What is the difference between hembud and post-sale purchase rights?
In everyday language, hembud is often used as an abbreviation for hembudsförbehåll (post-sale purchase rights clause). Both refer to the same fundamental protection mechanism in unlisted companies, but *hembudsförbehåll* is the formal Swedish name for the clause in the articles of association.
Post-sale purchase rights mean that if shares in the company have *already changed hands* — whether through a sale, gift, inheritance, or division of marital property — the existing shareholders have the right to redeem (buy back) those shares from the new owner.
The difference compared to pre-emption clauses
Many people confuse post-sale purchase clauses with pre-emption clauses, but there is a very important legal and practical difference:
- Pre-emption clauses (förköpsförbehåll) are triggered *before* a transfer. The current owner must first ask the others if they want to buy the shares.
- Post-sale purchase clauses (hembudsförbehåll) are triggered *after* a transfer.

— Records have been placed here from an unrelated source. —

Lemma register_duplicate_witness :
  users Fixtures.db_ann !! 1%positive = Some (UserInDB Fixtures.ann "hashed:s3cret" 0) ∧
  @Api.register Fixtures.settings Fixtures.tag_security "salt" 5 2 Fixtures.impostor Fixtures.db_ann
    = (Raise (HTTPException 400 "User with this email already exists"), Fixtures.db_ann).
Proof.
  assert (Hl : users Fixtures.db_ann !! 1%positive
               = Some (UserInDB Fixtures.ann "hashed:s3cret" 0)) by (vm_compute; reflexivity).
  split; [exact Hl|].
  apply (@register_duplicate Fixtures.settings Fixtures.tag_security "salt" 5 2 Fixtures.impostor
           Fixtures.db_ann 1 _ Hl).
  vm_compute. reflexivity.
Defined.

Lemma google_auth_existing_account_witness :
  Mongo.find_one (UserService.by_email "ann@example.org") (users Fixtures.db_ann)
    = Some (1%positive, UserInDB Fixtures.ann "hashed:s3cret" 0) ∧
  @Api.google_auth Fixtures.settings Fixtures.tag_security "salt" 5 2 Fixtures.ann_google
     Fixtures.db_ann
    = (Return {| success := true; message := "Google authentication successful";
                 user := Fixtures.ann_user; token := "token"; token_type := "bearer" |},
       Fixtures.db_ann).
Proof.
  assert (Hf : Mongo.find_one (UserService.by_email "ann@example.org") (users Fixtures.db_ann)
               = Some (1%positive, UserInDB Fixtures.ann "hashed:s3cret" 0))
    by (vm_compute; reflexivity).
  split; [exact Hf|].
  exact (proj2 (proj2 (@google_auth_existing_account Fixtures.settings Fixtures.tag_security
                         "salt" 5 2 Fixtures.ann_google Fixtures.db_ann 1 _ Hf))).
Defined.
(* ===== verification/CircuitBreaker.v ===== *)
(** * Circuit breaker: [internal/chain/circuitbreaker.go]

    State machine of one breaker, the clock readings of each operation being
    arguments.  Every method holds [cb.mu] from its first to its last line, so
    an interleaving of goroutines is a sequence of whole operations; it is
    modelled by [exec]/[run] below.  The abstract three-state machine the
    breaker implements and the simulation are at the end. *)
From Stdlib Require Import ZArith Lia.
From S2P Require Import Prelude.

Module CB.

Inductive State : Set := StateClosed | StateOpen | StateHalfOpen.

#[export] Instance State_eq_dec : EqDecision State.
Proof. solve_decision. Defined.

(** [State.String]; the [default] arm is for integers that name no state. *)
Definition String (s : State) : string :=
  match s with
  | StateClosed => "closed"
  | StateOpen => "open"
  | StateHalfOpen => "half-open"
  end.

Definition ErrCircuitOpen : error := ErrNew "circuit breaker is open".

Record CircuitBreakerConfig := mkConfig {
  FailureThreshold : Z;
  SuccessThreshold : Z;
  Timeout : Duration;
  HalfOpenMaxRequests : Z
}.

Definition DefaultCircuitBreakerConfig : CircuitBreakerConfig := {|
  FailureThreshold := 5;
  SuccessThreshold := 2;
  Timeout := 30 * Second;
  HalfOpenMaxRequests := 3
|}.

Record CircuitBreaker := mkCB {
  config : CircuitBreakerConfig;
  state : State;
  failures : Z;
  successes : Z;
  lastFailureTime : Time;
  halfOpenRequests : Z
}.

Definition NewCircuitBreaker (cfg : CircuitBreakerConfig) : CircuitBreaker :=
  mkCB cfg StateClosed 0 0 0 0.

(** [currentState]: the state an operation sees at the instant [now].  It
    assigns nothing, so the half-open state is never stored. *)
Definition currentState (now : Time) (cb : CircuitBreaker) : State :=
  match state cb with
  | StateOpen =>
      if Timeout (config cb) <? Since now (lastFailureTime cb)
      then StateHalfOpen else StateOpen
  | s => s
  end.

(** The exported method [State]. *)
Definition State_ (now : Time) (cb : CircuitBreaker) : State := currentState now cb.

Definition Allow (now : Time) (cb : CircuitBreaker) : CircuitBreaker * bool :=
  match currentState now cb with
  | StateClosed => (cb, true)
  | StateOpen => (cb, false)
  | StateHalfOpen =>
      if halfOpenRequests cb <? HalfOpenMaxRequests (config cb) then
        (mkCB (config cb) (state cb) (failures cb) (successes cb)
              (lastFailureTime cb) (add64 (halfOpenRequests cb) 1), true)
      else (cb, false)
  end.

(** [trip] opens the breaker; [failures] keeps its value. *)
Definition trip (now : Time) (cb : CircuitBreaker) : CircuitBreaker :=
  mkCB (config cb) StateOpen (failures cb) 0 now 0.

(** [reset] closes the breaker; [lastFailureTime] keeps its value. *)
Definition reset (cb : CircuitBreaker) : CircuitBreaker :=
  mkCB (config cb) StateClosed 0 0 (lastFailureTime cb) 0.

Definition RecordSuccess (now : Time) (cb : CircuitBreaker) : CircuitBreaker :=
  match currentState now cb with
  | StateClosed =>
      mkCB (config cb) (state cb) 0 (successes cb) (lastFailureTime cb) (halfOpenRequests cb)
  | StateHalfOpen =>
      let cb' := mkCB (config cb) (state cb) (failures cb) (add64 (successes cb) 1)
                      (lastFailureTime cb) (halfOpenRequests cb) in
      if SuccessThreshold (config cb) <=? successes cb' then reset cb' else cb'
  | StateOpen => cb
  end.

(** [RecordFailure] reads the clock twice: [now] in [currentState] and
    [now_trip] in [trip]. *)
Definition RecordFailure (now now_trip : Time) (cb : CircuitBreaker) : CircuitBreaker :=
  match currentState now cb with
  | StateClosed =>
      let cb' := mkCB (config cb) (state cb) (add64 (failures cb) 1) (successes cb)
                      (lastFailureTime cb) (halfOpenRequests cb) in
      if FailureThreshold (config cb) <=? failures cb' then trip now_trip cb' else cb'
  | StateHalfOpen => trip now_trip cb
  | StateOpen => cb
  end.
(* ===== verification/TLSClient.v ===== *)
(** * TLS towards the backends: [internal/tls/client.go]

    Files and [crypto/tls] are outside the program: what their functions return
    are arguments.  A [*tls.Config] is not changed after it has been built, so
    the transports that share the pointer are given the value. *)
From Stdlib Require Import ZArith Lia.
From S2P Require Import Prelude Config.

Module ClientTLS.

(** The fields of a [tls.Config] that the code sets; pools and certificates are
    named by the library. *)
Record tls_config := mkTLSConfig {
  InsecureSkipVerify : bool;
  MinVersion : Z;
  RootCAs : option nat;
  Certificates : list nat
}.

Definition VersionTLS12 : Z := 771.

Section Files.
Context (ReadFile : string -> result string).
Context (AppendCertsFromPEM : string -> option nat).
Context (LoadX509KeyPair : string -> string -> result nat).

(** The CA file of [NewClientTLSConfig]. *)
Definition load_ca (cfg : Cfg.ClientTLSConfig) (c : tls_config) : result tls_config :=
  if decide (Cfg.CAFile cfg = "")%string then Ok c
  else match ReadFile (Cfg.CAFile cfg) with
  | Err err => Err (ErrWrap ("failed to read CA file " +:+ Cfg.CAFile cfg) err)
  | Ok caCert =>
      match AppendCertsFromPEM caCert with
      | None => Err (ErrNew ("failed to parse CA certificate from " +:+ Cfg.CAFile cfg))
      | Some pool => Ok (mkTLSConfig (InsecureSkipVerify c) (MinVersion c) (Some pool) (Certificates c))
      end
  end.

(** Its client certificate. *)
Definition load_cert (cfg : Cfg.ClientTLSConfig) (c : tls_config) : result tls_config :=
  if decide (Cfg.ctls_CertFile cfg <> "" /\ Cfg.ctls_KeyFile cfg <> "")%string then
    match LoadX509KeyPair (Cfg.ctls_CertFile cfg) (Cfg.ctls_KeyFile cfg) with
    | Err err => Err (ErrWrap "failed to load client certificate" err)
    | Ok cert => Ok (mkTLSConfig (InsecureSkipVerify c) (MinVersion c) (RootCAs c) [cert])
    end
  else Ok c.

Definition NewClientTLSConfig (cfg : Cfg.ClientTLSConfig) : result (option tls_config) :=
  if Cfg.ctls_Enabled cfg then
    match load_ca cfg (mkTLSConfig (Cfg.InsecureSkipVerify cfg) VersionTLS12 None []) with
    | Err err => Err err
    | Ok c => match load_cert cfg c with Err err => Err err | Ok c' => Ok (Some c') end
    end
  else Ok None.
End Files.

(** What a configuration asks for, and what it got. *)
Lemma load_ca_ok rf ap cfg c c' :
  load_ca rf ap cfg c = Ok c' ->
  InsecureSkipVerify c' = InsecureSkipVerify c /\ MinVersion c' = MinVersion c /\
  Certificates c' = Certificates c /\
  (Cfg.CAFile cfg <> ""%string -> is_Some (RootCAs c')) /\
  (Cfg.CAFile cfg = ""%string -> RootCAs c' = RootCAs c).
Proof. unfold load_ca. intros H. repeat case_match; simplify_eq/=; split_and!; done || intros; by eauto || done. Qed.

Lemma load_cert_ok lp cfg c c' :
  load_cert lp cfg c = Ok c' ->
  InsecureSkipVerify c' = InsecureSkipVerify c /\ MinVersion c' = MinVersion c /\
  RootCAs c' = RootCAs c /\
  (Cfg.ctls_CertFile cfg <> ""%string /\ Cfg.ctls_KeyFile cfg <> ""%string ->
     exists cert, lp (Cfg.ctls_CertFile cfg) (Cfg.ctls_KeyFile cfg) = Ok cert /\ Certificates c' = [cert]).
Proof. unfold load_cert. intros H. repeat case_match; simplify_eq/=; split_and!; by eauto. Qed.

(** A client TLS configuration is complete or not given out: TLS 1.2 is the
    least version, certificates are checked unless the configuration says
    otherwise, a configured CA file has been read and parsed into the pool of
    roots, and a configured key pair is the client certificate. *)
Theorem tls_config_complete rf ap lp cfg c :
  NewClientTLSConfig rf ap lp cfg = Ok (Some c) ->
  Cfg.ctls_Enabled cfg = true /\ MinVersion c = VersionTLS12 /\
  InsecureSkipVerify c = Cfg.InsecureSkipVerify cfg /\
  (RootCAs c = None <-> Cfg.CAFile cfg = ""%string) /\
  (Cfg.ctls_CertFile cfg <> ""%string /\ Cfg.ctls_KeyFile cfg <> ""%string ->
     exists cert, lp (Cfg.ctls_CertFile cfg) (Cfg.ctls_KeyFile cfg) = Ok cert /\ Certificates c = [cert]).
Proof.
  unfold NewClientTLSConfig. destruct (Cfg.ctls_Enabled cfg); [|done].
  destruct (load_ca _ _ _ _) as [c1|] eqn:E1; [|done].
  destruct (load_cert _ _ _) as [c2|] eqn:E2; [|done]. intros [= <-].
  apply load_ca_ok in E1 as (H1 & H2 & H3 & H4 & H5). apply load_cert_ok in E2 as (H6 & H7 & H8 & H9).
  rewrite H7, H2, H6, H1, H8. split_and!; [done..| |done].
  destruct (decide (Cfg.CAFile cfg = ""%string)) as [E|E].
  - rewrite (H5 E). done.
  - destruct (H4 E) as [? ->]. naive_solver.
Qed.

Definition sample_cfg : Cfg.ClientTLSConfig := Cfg.mkClientTLS true false "ca.pem" "c.pem" "k.pem".

Lemma tls_config_complete_witness :
  exists c, NewClientTLSConfig (fun _ => Ok "pem"%string) (fun _ => Some 1%nat) (fun _ _ => Ok 2%nat) sample_cfg = Ok (Some c) /\
    MinVersion c = 771.
Proof.
  exists (mkTLSConfig false 771 (Some 1%nat) [2%nat]). split; [reflexivity|].
  exact (proj1 (proj2 (tls_config_complete (fun _ => Ok "pem"%string) (fun _ => Some 1%nat)
    (fun _ _ => Ok 2%nat) sample_cfg (mkTLSConfig false 771 (Some 1%nat) [2%nat]) eq_refl))).
Defined.

End ClientTLS.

The shares have already changed hands, but the other shareholders subsequently get the chance to buy them back.
Why are post-sale purchase rights used?
The purpose of a post-sale purchase right is to protect a closed, closely held company from unwanted owners. The strongest reason for having a post-sale purchase clause in the articles of association is to protect the company and co-founders in the event of more "involuntary" transfers of ownership, such as when a partner dies (inheritance) or divorces (division of property). Without these rights, the remaining owners could suddenly find themselves with heirs or ex-partners as new co-owners. The clause instead forces these parties to sell their shares to the existing owners.